▶ _About this exercise_:
Within the material below, find each line bearing the word "Guarantees" and present it.

▶ _Dataset_:
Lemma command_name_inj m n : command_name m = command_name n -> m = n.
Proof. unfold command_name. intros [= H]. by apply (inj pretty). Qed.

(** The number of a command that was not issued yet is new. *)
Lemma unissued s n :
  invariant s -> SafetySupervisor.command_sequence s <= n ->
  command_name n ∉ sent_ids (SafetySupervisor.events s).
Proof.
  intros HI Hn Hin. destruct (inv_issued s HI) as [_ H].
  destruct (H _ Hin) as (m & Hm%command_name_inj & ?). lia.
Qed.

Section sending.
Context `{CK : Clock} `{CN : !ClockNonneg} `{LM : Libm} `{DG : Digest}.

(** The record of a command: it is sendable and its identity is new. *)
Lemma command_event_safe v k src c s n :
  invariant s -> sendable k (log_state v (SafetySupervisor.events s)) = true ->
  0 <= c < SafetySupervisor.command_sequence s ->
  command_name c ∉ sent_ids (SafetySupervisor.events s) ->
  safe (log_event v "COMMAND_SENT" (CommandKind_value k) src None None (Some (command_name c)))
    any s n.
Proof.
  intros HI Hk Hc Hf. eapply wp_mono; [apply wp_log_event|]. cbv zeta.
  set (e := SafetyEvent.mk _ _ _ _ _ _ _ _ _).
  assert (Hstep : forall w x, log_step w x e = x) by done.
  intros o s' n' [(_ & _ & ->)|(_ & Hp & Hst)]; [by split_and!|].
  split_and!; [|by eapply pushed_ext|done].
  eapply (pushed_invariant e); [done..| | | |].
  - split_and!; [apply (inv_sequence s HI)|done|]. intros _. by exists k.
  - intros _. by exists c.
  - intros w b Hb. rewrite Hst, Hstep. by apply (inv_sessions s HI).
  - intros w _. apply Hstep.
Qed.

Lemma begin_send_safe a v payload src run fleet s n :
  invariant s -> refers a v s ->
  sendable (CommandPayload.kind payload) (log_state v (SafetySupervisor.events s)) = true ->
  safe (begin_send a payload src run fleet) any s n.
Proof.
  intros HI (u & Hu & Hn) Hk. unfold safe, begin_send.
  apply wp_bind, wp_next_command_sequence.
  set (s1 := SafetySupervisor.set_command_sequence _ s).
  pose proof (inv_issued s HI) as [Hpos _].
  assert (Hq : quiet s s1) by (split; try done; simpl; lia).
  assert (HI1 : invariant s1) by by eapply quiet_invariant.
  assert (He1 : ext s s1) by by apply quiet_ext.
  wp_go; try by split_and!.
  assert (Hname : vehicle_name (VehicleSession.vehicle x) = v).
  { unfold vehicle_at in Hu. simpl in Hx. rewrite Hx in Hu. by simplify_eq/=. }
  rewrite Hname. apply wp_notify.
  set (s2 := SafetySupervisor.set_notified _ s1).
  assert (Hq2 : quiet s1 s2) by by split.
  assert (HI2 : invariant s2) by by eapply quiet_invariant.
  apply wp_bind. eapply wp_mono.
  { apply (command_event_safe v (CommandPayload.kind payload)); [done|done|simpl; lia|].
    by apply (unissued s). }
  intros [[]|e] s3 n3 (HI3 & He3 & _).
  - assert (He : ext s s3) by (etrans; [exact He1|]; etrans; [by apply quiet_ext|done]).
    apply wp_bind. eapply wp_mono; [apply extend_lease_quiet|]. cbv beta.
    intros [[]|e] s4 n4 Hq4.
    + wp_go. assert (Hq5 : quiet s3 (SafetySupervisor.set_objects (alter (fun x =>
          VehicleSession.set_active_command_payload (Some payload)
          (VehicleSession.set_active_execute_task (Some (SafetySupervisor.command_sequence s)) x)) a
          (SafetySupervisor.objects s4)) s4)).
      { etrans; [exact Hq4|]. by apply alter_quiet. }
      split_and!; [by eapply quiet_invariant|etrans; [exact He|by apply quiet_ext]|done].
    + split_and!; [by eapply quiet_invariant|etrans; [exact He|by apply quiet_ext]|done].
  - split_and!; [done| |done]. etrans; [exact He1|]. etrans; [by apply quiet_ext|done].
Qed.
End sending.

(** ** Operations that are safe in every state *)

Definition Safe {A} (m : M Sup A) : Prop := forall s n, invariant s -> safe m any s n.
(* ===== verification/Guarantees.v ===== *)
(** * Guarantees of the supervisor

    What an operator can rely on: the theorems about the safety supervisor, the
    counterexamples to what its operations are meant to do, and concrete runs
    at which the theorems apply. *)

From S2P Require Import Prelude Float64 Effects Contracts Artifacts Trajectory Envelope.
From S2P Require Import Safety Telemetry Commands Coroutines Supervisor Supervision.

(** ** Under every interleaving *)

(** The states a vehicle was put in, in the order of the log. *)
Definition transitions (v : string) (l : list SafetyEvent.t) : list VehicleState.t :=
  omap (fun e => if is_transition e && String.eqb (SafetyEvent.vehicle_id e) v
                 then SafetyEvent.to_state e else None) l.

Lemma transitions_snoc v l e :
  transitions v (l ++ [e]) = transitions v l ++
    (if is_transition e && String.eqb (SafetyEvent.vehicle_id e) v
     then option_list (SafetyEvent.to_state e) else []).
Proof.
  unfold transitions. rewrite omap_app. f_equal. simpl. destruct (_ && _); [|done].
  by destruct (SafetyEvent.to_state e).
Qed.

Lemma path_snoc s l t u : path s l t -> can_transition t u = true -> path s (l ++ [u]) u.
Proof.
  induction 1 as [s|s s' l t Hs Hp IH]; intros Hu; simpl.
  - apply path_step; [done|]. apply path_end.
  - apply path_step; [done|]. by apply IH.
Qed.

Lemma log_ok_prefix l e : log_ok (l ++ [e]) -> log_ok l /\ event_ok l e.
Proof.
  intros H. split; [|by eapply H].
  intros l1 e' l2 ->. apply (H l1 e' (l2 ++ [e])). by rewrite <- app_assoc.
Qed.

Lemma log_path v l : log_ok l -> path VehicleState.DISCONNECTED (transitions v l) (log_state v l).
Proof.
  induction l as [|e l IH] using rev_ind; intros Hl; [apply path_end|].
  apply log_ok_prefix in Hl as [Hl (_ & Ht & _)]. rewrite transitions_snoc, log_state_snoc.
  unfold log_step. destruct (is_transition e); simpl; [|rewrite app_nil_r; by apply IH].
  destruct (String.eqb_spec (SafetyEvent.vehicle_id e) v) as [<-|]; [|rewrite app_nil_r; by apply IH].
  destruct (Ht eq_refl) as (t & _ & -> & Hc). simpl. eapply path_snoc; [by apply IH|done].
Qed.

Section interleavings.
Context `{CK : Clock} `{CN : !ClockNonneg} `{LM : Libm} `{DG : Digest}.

▶ _Answer for the task_:
(* ===== verification/Guarantees.v ===== *)
(** * Guarantees of the supervisor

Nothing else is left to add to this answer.